- _Data entries_
----

Lemma count_if_set p bs j e e' : bs !! j = Some e ->
  count_if p (<[j := e']> bs) = count_if p bs - b2z (p e) + b2z (p e').
Proof.
  revert j. induction bs as [|x bs IH]; intros [|j] H; [done..| |].
  - injection H as ->. cbn. lia.
  - specialize (IH j H). change (<[S j:=e']> (x :: bs)) with (x :: <[j:=e']> bs). cbn [count_if]. lia.
Qed.

Lemma count_used_room bs : count_used bs < Z.of_nat (length bs) -> exists j, free_at bs j.
Proof.
  unfold count_used. induction bs as [|[bk v] bs IH]; cbn [count_if length]; [lia|]. unfold is_empty at 1. cbn [he_key].
  destruct (bool_decide_reflect (bk = Empty)) as [->|Hb]; [intros _; by exists 0%nat, v|]. cbn [negb b2z]. intros H.
  destruct IH as [j [w Hj]]; [lia|]. by exists (S j), w.
Qed.

(** A table that stands for a finite map. *)
Record map_ok (m : HashMap) (M : gmap (list Z) Z) : Prop := {
  mo_cap : exists k, 4 <= k <= 24 /\ hm_capacity m = 2 ^ k;
  mo_buckets : buckets_ok (hm_capacity m) (hm_buckets m);
  mo_map : stands_for (hm_buckets m) M;
  mo_used : hm_used m = count_used (hm_buckets m);
}.

Lemma pow_cap cap : (exists k, 4 <= k <= 24 /\ cap = 2 ^ k) -> 16 <= cap <= 2 ^ 24 /\ 2 ^ 32 mod cap = 0.
Proof.
  intros (k & Hk & ->). split.
  - pose proof (Z.pow_le_mono_r 2 4 k ltac:(lia) ltac:(lia)). pose proof (Z.pow_le_mono_r 2 k 24 ltac:(lia) ltac:(lia)). lia.
  - replace 32 with (32 - k + k) by lia. rewrite Z.pow_add_r by lia. apply Z.mod_mul. pose proof (Z.pow_pos_nonneg 2 k). lia.
Qed.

----

- _Directions for this task_
Every line above that includes the string "length" needs to be copied.

- _Output for this task_
Lemma count_used_room bs : count_used bs < Z.of_nat (length bs) -> exists j, free_at bs j.
  unfold count_used. induction bs as [|[bk v] bs IH]; cbn [count_if length]; [lia|]. unfold is_empty at 1. cbn [he_key].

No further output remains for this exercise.